On January 11th, a male driver offered a ride to a female student from United World College of South East Asia as it was raining that day.

On January 16th, a female bus attendant on a school bus from Tanglin Trust School had noticed a male student wearing the uniform of Tanglin Trust School walking towards the school.

As the school bus was going to the same school, the female bus attendant offered the student a ride.

Both rides were declined but it caused a kidnap scare.

Social media went on overdrive.

Schools issued warnings, security was heightened, parents were alarmed, students were frightened, and the two kind-hearted souls were hauled up by the cops who after exhaustive investigations were convinced that no harmful intent was meant. The police also said they have clarified with the Tanglin Trust School student that no person had alighted from the school bus to persuade her to board it.

Then news emerged that a senior school student from Dulwich College heading home from school was approached in the vicinity of Farrer Road. The student, understood to be a boy, also declined the offer of a ride.

The cops are also investigating another incident in which a female student from Nexus International School was approached by two men in a vehicle at Old Holland Road on her walk home from school.

So far there have been no updates on these two incidents.

A retard wrote to the press saying it was surely no coincidence these offers of free rides happened only to international school students.

He pronounced in a most Churchillian manner: “The fact that only students from international schools were involved in those incidents leaves many wondering whether it was too much of a coincidence.” Nut thinks he’s a data scientist or what? He’ll have better luck as a tea-leaf reader.

The rumor mill went berserk.

Home Affairs and Law Minister commented yesterday (January 22nd) that “We need to be careful of spreading untrue stories and unnecessarily alarming parents.”

“Some media reports have called them ‘kidnap scares’,” said Shanmugam. “Media reports have said that the van occupants in one of the incidents had gotten out try to persuade one of the students to get into the van.

“That is untrue. The van provides transport services for the school, takes students to and from the school.”

Fake news huh?

Shanmugam said the authorities have investigated both incidents “thoroughly” and interviewed the people involved.

“There were no kidnap attempts,” he declared.

“It is important for young children to be taught to be careful when approached by strangers. At the same time, we need to be careful of spreading untrue stories and unnecessarily alarming parents.”

“Certainly, we should teach our children not to get into any vehicles with strangers,” he added.

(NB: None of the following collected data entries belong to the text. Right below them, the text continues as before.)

(* ===== verification/RuntimeFacts.v ===== *)
(** * RuntimeFacts: what running user code can do to the world

    [ext w w'] says that [w'] is [w] extended: mailboxes keep their messages
    and stay open or closed, signals once given stay given, watchers stay
    registered, the tasks of actors do not move, new ones are newborn, and the clock,
    the shutdown broadcasts, the registries and the history are left exactly
    as they were. It is a preorder, every API call is an extension, and so is
    every run of a program ([run_ext]): the other files use it as the frame
    rule for hooks and handlers they know nothing else about. *)

From S2P Require Import Prelude Tokio Supervisor Runtime Tasks Demo.

Section Facts.
Context {Y : Sys} {K : Tokio} {L : TokioLaws K}.

(** ** Channels *)

Definition chan_ext (c c' : Chan ActorMessage) : Prop :=
  mpsc_open c' = mpsc_open c /\
  exists xs, mpsc_queue c' = mpsc_queue c ++ xs /\ (mpsc_open c = false -> xs = []).

#[global] Instance chan_ext_preorder : PreOrder chan_ext.
Proof.
  split.
  - intros c. split; [done|]. exists []. by rewrite app_nil_r.
  - intros c1 c2 c3 [Ho (xs & Hx & Hc)] [Ho' (ys & Hy & Hc')].
    split; [congruence|]. exists (xs ++ ys). rewrite Hy, Hx, app_assoc. split; [done|].
    intros Hf. rewrite Hc by done. rewrite Hc' by congruence. done.
Qed.

Lemma try_send_chan_ext (c c' : Chan ActorMessage) x r :
  mpsc_try_send c x = (c', r) -> chan_ext c c'.
Proof.
  destruct (mpsc_open c) eqn:Ho.
  - destruct (decide (mpsc_avail c = 0)) as [Ha|Ha].
    + rewrite mpsc_try_send_full by done. intros [= <- _]. done.
    + destruct (mpsc_try_send_ok _ c x Ho) as (c1 & -> & Hq & Ho1 & _); [lia|].
      intros [= <- _]. split; [congruence|]. exists [x]. split; [done|congruence].
  - rewrite mpsc_try_send_closed by done. intros [= <- _]. done.
Qed.

Lemma send_chan_ext (c c' : Chan ActorMessage) x r :
  mpsc_send c x = (c', r) -> chan_ext c c'.
Proof.
  destruct (mpsc_open c) eqn:Ho.
  - destruct (mpsc_send_open _ c x Ho) as (c1 & Ho1 & [[-> Hq]|(_ & -> & Hq)]);
      intros [= <- _]; (split; [congruence|]).
    + exists [x]. split; [done|congruence].
    + exists []. rewrite app_nil_r. done.
  - rewrite mpsc_send_closed by done. intros [= <- _]. done.
Qed.

(** ** The extension order *)

Definition is_client (t : Task) : bool := match t with TClient _ => true | _ => false end.
Definition is_actor (t : Task) : bool := match t with TActor _ _ _ _ => true | _ => false end.

(** The task of an actor that has just been spawned: not polled yet, and a
    supervised child has the tracker of its strategy. *)
Definition newborn (t : Task) : Prop :=
  match t with
  | TActor k _ _ ph =>
      ph = PSpawned /\ match k with KRoot _ _ => True | KChild _ s tracker _ => tracker = new_tracker s end
  | _ => True
  end.

Record ext (w w' : World) : Prop := mkExt {
  ext_fresh : w_fresh w <= w_fresh w';
  ext_chan l c : l < w_fresh w -> w_chans w !! l = Some c ->
    exists c', w_chans w' !! l = Some c' /\ chan_ext c c';
  ext_new_chan l c' : w_chans w !! l = None -> w_chans w' !! l = Some c' ->
    w_fresh w <= l < w_fresh w' /\ mpsc_open c' = true;
  ext_permit l : l < w_fresh w ->
    signal_permit (signal_at w l) = true -> signal_permit (signal_at w' l) = true;
  ext_watchers l : l < w_fresh w -> watchers_at w l `prefix_of` watchers_at w' l;
  ext_task tid t : tid < w_fresh w -> w_tasks w !! tid = Some t ->
    if is_client t then exists r, w_tasks w' !! tid = Some (TClient r)
    else w_tasks w' !! tid = Some t;
  ext_born tid t : is_actor t = true -> w_tasks w' !! tid = Some t ->
    w_tasks w !! tid = Some t \/ newborn t;
  ext_cancelled h : h < w_fresh w -> is_cancelled h w = true -> is_cancelled h w' = true;
  ext_bcasts : w_bcasts w' = w_bcasts w;
  ext_registries : w_registries w' = w_registries w;
  ext_now : w_now w' = w_now w;
  ext_log : w_log w' = w_log w;
}.

#[global] Instance ext_preorder : PreOrder ext.
Proof.
  split.
  - intros w. split; auto.
    + intros l c _ Hc. exists c. split; [done|reflexivity].
    + intros l c' H1 H2. congruence.
    + intros tid t _ Ht. destruct t; simpl; eauto.
  - intros w1 w2 w3 H12 H23. pose proof (ext_fresh _ _ H12). pose proof (ext_fresh _ _ H23).
    split.
    + lia.
    + intros l c Hl Hc. destruct (ext_chan _ _ H12 l c Hl Hc) as (c2 & Hc2 & E1).
      destruct (ext_chan _ _ H23 l c2) as (c3 & Hc3 & E2); [lia|done|].
      exists c3. split; [done|]. by etrans.
    + intros l c3 Hn Hc3. destruct (w_chans w2 !! l) as [c2|] eqn:Hc2.
      * destruct (ext_new_chan _ _ H12 l c2 Hn Hc2) as [Hl Ho].
        destruct (ext_chan _ _ H23 l c2) as (c3' & Hc3' & [Ho' _]); [lia|done|].
        simplify_eq. split; [lia|congruence].
      * destruct (ext_new_chan _ _ H23 l c3 Hc2 Hc3). split; [lia|done].
    + intros l Hl Hp. apply (ext_permit _ _ H23); [lia|]. by apply (ext_permit _ _ H12).
    + intros l Hl. etrans; [by apply (ext_watchers _ _ H12)|]. apply (ext_watchers _ _ H23). lia.
    + intros tid t Hl Ht. pose proof (ext_task _ _ H12 tid t Hl Ht) as H1.
      destruct (is_client t) eqn:Hct.
      * destruct H1 as [r Hr]. apply (ext_task _ _ H23 tid (TClient r)); [lia|done].
      * pose proof (ext_task _ _ H23 tid t) as H2. rewrite Hct in H2. apply H2; [lia|done].
    + intros tid t Ha Ht. destruct (ext_born _ _ H23 tid t Ha Ht); [|by right].
      by apply (ext_born _ _ H12).
    + intros h Hl Hc. apply (ext_cancelled _ _ H23); [lia|]. by apply (ext_cancelled _ _ H12).
    + by rewrite (ext_bcasts _ _ H23), (ext_bcasts _ _ H12).
    + by rewrite (ext_registries _ _ H23), (ext_registries _ _ H12).
    + by rewrite (ext_now _ _ H23), (ext_now _ _ H12).
    + by rewrite (ext_log _ _ H23), (ext_log _ _ H12).
Qed.

(** Discharges the components of [ext] that an operation does not touch. *)
Ltac ext_frame :=
  split; simpl; try done; try lia;
  try (let c := fresh in intros ? c ? ?; exists c; split; [done|reflexivity]);
  try (intros ? ? H1 H2; congruence);
  try (intros; by left);
  try (intros ? t ? ?; destruct t; simpl; by eauto).

Lemma alloc_ext w : ext w (fst (alloc w)).
Proof. ext_frame. Qed.

Lemma notify_one_ext l w : ext w (notify_one l w).
Proof.
  ext_frame. intros l' Hl. unfold signal_at, notify_one. simpl.
  destruct (decide (l = l')) as [->|]; simplify_map_eq; [|done].
  intros _. apply signal_notify_one_permit.
Qed.

Lemma new_signal_ext w : ext w (fst (new_signal w)).
Proof.
  ext_frame. intros l Hl. unfold signal_at. simpl. rewrite lookup_insert_ne by lia. done.
Qed.

Lemma set_chan_ext w l c c' :
  w_chans w !! l = Some c -> chan_ext c c' -> ext w (set_chans (<[l := c']> (w_chans w)) w).
Proof.
  intros Hc Hx. ext_frame.
  - intros l' c1 Hl Hc1. destruct (decide (l = l')) as [->|]; simplify_map_eq; eauto.
    exists c1. split; [done|reflexivity].
  - intros l' c1 Hn Hl'. rewrite lookup_insert in Hl'. case_decide; simplify_eq; congruence.
Qed.

Lemma sender_try_send_ext l x w : ext w (fst (sender_try_send l x w)).
Proof.
  unfold sender_try_send. destruct (w_chans w !! l) as [c|] eqn:Hc; [|simpl; reflexivity].
  destruct (mpsc_try_send c x) as [c' r] eqn:Hs. simpl.
  eapply set_chan_ext; eauto using try_send_chan_ext.
Qed.

Lemma sender_send_ext l x w : ext w (fst (sender_send l x w)).
Proof.
  unfold sender_send. destruct (w_chans w !! l) as [c|] eqn:Hc; [|simpl; reflexivity].
  destruct (mpsc_send c x) as [c' r] eqn:Hs. simpl.
  eapply set_chan_ext; eauto using send_chan_ext.
Qed.

Lemma add_watcher_ext a b w : ext w (add_watcher a b w).
Proof.
  ext_frame. intros l Hl. unfold watchers_at, add_watcher. simpl.
  destruct (decide (addr_watchers a = l)) as [->|]; simplify_map_eq; [|done].
  by eexists.
Qed.

Lemma upd_oneshot_ext f l w : ext w (upd_oneshot f l w).
Proof. unfold upd_oneshot. destruct (w_oneshots w !! l); [ext_frame|reflexivity]. Qed.

Lemma drop_tx_ext tx w : ext w (drop_tx tx w).
Proof. destruct tx; simpl; [apply upd_oneshot_ext|reflexivity]. Qed.

Lemma reply_ext tx r w : ext w (reply tx r w).
Proof. destruct tx; simpl; [apply upd_oneshot_ext|reflexivity]. Qed.

Lemma spawn_task_ext t w : newborn t -> ext w (fst (spawn_task t w)).
Proof.
  intros Hb. ext_frame.
  - intros tid t' Hl Ht. rewrite lookup_insert_ne by lia. destruct t'; simpl; eauto.
  - intros tid t' _. rewrite lookup_insert. case_decide; intros; simplify_eq; auto.
Qed.

Lemma put_client_ext tid f r w :
  w_tasks w !! tid = Some (TClient f) -> ext w (put_task tid (TClient r) w).
Proof.
  intros Hf. ext_frame.
  - intros tid' t Hl Ht. destruct (decide (tid = tid')) as [->|]; simplify_map_eq; eauto.
    destruct t; simpl; eauto.
  - intros tid' t' Ha. rewrite lookup_insert. case_decide; intros; simplify_eq; auto.
Qed.

Lemma new_oneshot_ext w : ext w (fst (new_oneshot w)).
Proof. ext_frame. Qed.

Lemma cancel_ext h w : ext w (cancel h w).
Proof.
  ext_frame. intros h' Hl. unfold is_cancelled, cancel. simpl.
  destruct (decide (h = h')) as [->|]; by simplify_map_eq.
Qed.

Lemma TimerHandle_new_ext w : ext w (fst (TimerHandle_new w)).
Proof.
  ext_frame. intros h Hl. unfold is_cancelled. simpl. by rewrite lookup_insert_ne by lia.
Qed.
Hint Resolve alloc_ext notify_one_ext new_signal_ext sender_try_send_ext sender_send_ext
  add_watcher_ext drop_tx_ext reply_ext spawn_task_ext new_oneshot_ext cancel_ext
  TimerHandle_new_ext : rt.

Lemma poll_enqueue_ext a m b t rx w : ext w (fst (poll_enqueue a m b t rx w)).
Proof.
  unfold poll_enqueue.
  pose proof (sender_send_ext (addr_sender a)
    (if b then Async (AsyncMessageEnvelope_with_response m rx)
     else Sync (MessageEnvelope_with_response m rx)) w) as Hx.
  destruct (sender_send _ _ w) as [w1 [|[[]|[]]]]; simpl in *; try done.
  etrans; [done|]. apply upd_oneshot_ext.
Qed.

Lemma poll_send_ext f w : ext w (fst (poll_send f w)).
Proof.
  destruct f; simpl; [|apply poll_enqueue_ext|reflexivity].
  etrans; [apply (new_oneshot_ext w)|]. apply poll_enqueue_ext.
Qed.

(** A [send] in progress does not touch the tasks. *)
Lemma poll_send_tasks f w : w_tasks (fst (poll_send f w)) = w_tasks w.
Proof.
  assert (Hq : forall a m b t rx w, w_tasks (fst (poll_enqueue a m b t rx w)) = w_tasks w).
  { intros. unfold poll_enqueue, sender_send.
    destruct (w_chans _ !! _); [destruct (mpsc_send _ _) as [? [|[[]|[]]]]|]; simpl; try done;
      unfold upd_oneshot; by case_match. }
  destruct f; simpl; [|apply Hq|done]. by rewrite Hq.
Qed.

Lemma poll_client_ext fut w : ext w (fst (poll_client fut w)).
Proof.
  unfold poll_client. destruct (w_tasks w !! fut) as [t|] eqn:Ht; [|reflexivity].
  destruct t as [|[f|r]| | | |]; try reflexivity.
  pose proof (poll_send_ext f w) as Hx. pose proof (poll_send_tasks f w) as Htk.
  destruct (poll_send f w) as [w1 r]; simpl in *.
  etrans; [done|]. eapply put_client_ext. by rewrite Htk.
Qed.

Lemma new_actor_ext cap w w' a :
  new_actor cap w = Some (w', a) -> ext w w'.
Proof.
  unfold new_actor. destruct (mpsc_channel cap) as [c|] eqn:Hc; [|done].
  destruct (mpsc_channel_new _ _ _ Hc) as (_ & _ & Ho). intros [= <- <-].
  split; simpl; auto; try lia.
  - intros l c1 Hl Hc1. exists c1. rewrite lookup_insert_ne by lia. split; [done|reflexivity].
  - intros l c1 Hn. rewrite lookup_insert. case_decide; intros; simplify_eq. split; [lia|done].
  - intros l Hl. unfold signal_at; simpl. rewrite lookup_insert_ne by lia. done.
  - intros l Hl. unfold watchers_at; simpl. rewrite lookup_insert_ne by lia. done.
  - intros tid t Hl Ht. destruct t; simpl; eauto.
Qed.

Lemma spawn_child_ext ctx f s cap w w' ctx' a :
  spawn_child_with_strategy_and_capacity ctx f s cap w = Some (w', ctx', a) -> ext w w'.
Proof.
  unfold spawn_child_with_strategy_and_capacity.
  destruct (new_actor cap w) as [[w1 a1]|] eqn:Hn; [|done].
  destruct (spawn_task _ w1) as [w2 tid] eqn:Hs. intros [= <- <- <-].
  etrans; [by eapply new_actor_ext|]. etrans; [|apply add_watcher_ext].
  change w2 with (fst (w2, tid)). rewrite <- Hs. by apply spawn_task_ext.
Qed.

(** ** Programs *)

Lemma exec_op_ext op ctx w r ctx' w' : exec_op op ctx w = Some (r, ctx', w') -> ext w w'.
Proof.
  destruct op; simpl; intros H; simplify_eq; try reflexivity;
    try (by auto with rt); try (unfold ctx_watch, child_stop; by auto with rt).
  - unfold ctx_stop. case_match; auto with rt. reflexivity.
  - repeat case_match; simplify_eq. eauto using spawn_child_ext.
  - etrans; [apply (TimerHandle_new_ext w)|]. by apply spawn_task_ext.
  - etrans; [apply (TimerHandle_new_ext w)|]. by apply spawn_task_ext.
  - pose proof (sender_try_send_ext (addr_sender a) (Sync (MessageEnvelope_new m)) w).
    unfold try_send in H. by destruct (sender_try_send _ _ w); simplify_eq.
  - pose proof (sender_try_send_ext (addr_sender a) (Async (AsyncMessageEnvelope_new m)) w).
    unfold try_send_async in H. by destruct (sender_try_send _ _ w); simplify_eq.
  - unfold do_send, do_send_async in H.
    pose proof (sender_send_ext (addr_sender a) (Sync (MessageEnvelope_new m)) w).
    pose proof (sender_send_ext (addr_sender a) (Async (AsyncMessageEnvelope_new m)) w).
    destruct is_async; by destruct (sender_send _ _ w); simplify_eq.
  - by apply spawn_task_ext.
  - pose proof (poll_client_ext fut w). by destruct (poll_client fut w); simplify_eq.
Qed.

Lemma run_ext {X} (p : Prog X) ctx w a r ctx' w' :
  run p ctx w = (a, r, ctx', w') -> ext w w'.
Proof.
  revert ctx w. induction p as [a0 x|a0|a0 op k IH]; simpl; intros ctx w H.
  - by simplify_eq.
  - by simplify_eq.
  - destruct (exec_op op ctx w) as [[[r1 ctx1] w1]|] eqn:Hop; simplify_eq; [|reflexivity].
    etrans; [by eapply exec_op_ext|]. eauto.
Qed.

(** ** Notifications *)

Lemma watcher_notify_ext a id w : ext w (watcher_notify a id w).
Proof.
  unfold watcher_notify, try_send.
  pose proof (sender_try_send_ext (addr_sender a) (Sync (MessageEnvelope_new (Terminated id))) w).
  by destruct (sender_try_send _ _ w).
Qed.

Lemma watcher_notify_tasks a id w : w_tasks (watcher_notify a id w) = w_tasks w.
Proof. unfold watcher_notify, try_send, sender_try_send. by repeat case_match; simplify_eq. Qed.

Lemma foldl_ext {X} (f : World -> X -> World) (xs : list X) w :
  (forall w x, ext w (f w x)) -> ext w (foldl f w xs).
Proof.
  intros Hf. revert w. induction xs as [|x xs IH]; intros w; simpl; [reflexivity|].
  etrans; [apply Hf|apply IH].
Qed.

Lemma foldl_tasks {X} (f : World -> X -> World) (xs : list X) w :
  (forall w x, w_tasks (f w x) = w_tasks w) -> w_tasks (foldl f w xs) = w_tasks w.
Proof.
  intros Hf. revert w. induction xs as [|x xs IH]; intros w; simpl; [done|]. by rewrite IH.
Qed.

Lemma notify_watchers_ext a w : ext w (notify_watchers a w).
Proof. apply foldl_ext. intros. apply watcher_notify_ext. Qed.

Lemma notify_watchers_tasks a w : w_tasks (notify_watchers a w) = w_tasks w.
Proof. apply foldl_tasks. intros. apply watcher_notify_tasks. Qed.

Lemma stop_children_ext ctx w : ext w (stop_children ctx w).
Proof. apply foldl_ext. intros. apply notify_one_ext. Qed.

Lemma stop_children_tasks ctx w : w_tasks (stop_children ctx w) = w_tasks w.
Proof. by apply foldl_tasks. Qed.

(** Once [stop_children] has run, every child holds a stop permit. *)
Lemma stop_children_permit ctx c w :
  c ∈ ctx_children ctx ->
  signal_permit (signal_at (stop_children ctx w) (addr_stop_signal c)) = true.
Proof.
  unfold stop_children. generalize (ctx_children ctx) as cs. intros cs Hin. revert w.
  assert (Hkeep : forall cs w l, signal_permit (signal_at w l) = true ->
    signal_permit (signal_at (foldl (fun w child => child_stop child w) w cs) l) = true).
  { clear Hin cs c. intros cs. induction cs as [|c cs IH]; intros w l Hp; simpl; [done|]. apply IH.
    unfold child_stop, notify_one, signal_at in *. simpl.
    destruct (decide (addr_stop_signal c = l)) as [->|]; simplify_map_eq; [|done].
    apply signal_notify_one_permit. }
  induction Hin as [c cs|c c0 cs Hin IH]; intros w; simpl; [|apply IH].
  apply Hkeep. unfold child_stop, notify_one, signal_at. simpl. simplify_map_eq.
  apply signal_notify_one_permit.
Qed.

End Facts.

Before the minister weighed in, several others have already expressed their opinions.

The Straits Times wrote on January 20th that “A child should never take up a stranger’s offer of a lift in their vehicle, even on a rainy day.”

It claimed: “That was the resounding verdict of sociologists, support groups and Members of Parliament, who were commenting on a series of recent incidents here that raised the specter – albeit briefly – of kidnapping.”

It quoted warnings from two members of parliament.

Jurong GRC MP Tan Wu Meng said it is “better to be safe than sorry,” adding: “While Singapore has a lower crime rate than many other countries, it’s important to remain vigilant.”

Tampines GRC MP Desmond Choo said children may not be able to fend for themselves, adding: “While most people are kind and well-meaning, there might be the odd chance of perpetrators with nefarious intent.”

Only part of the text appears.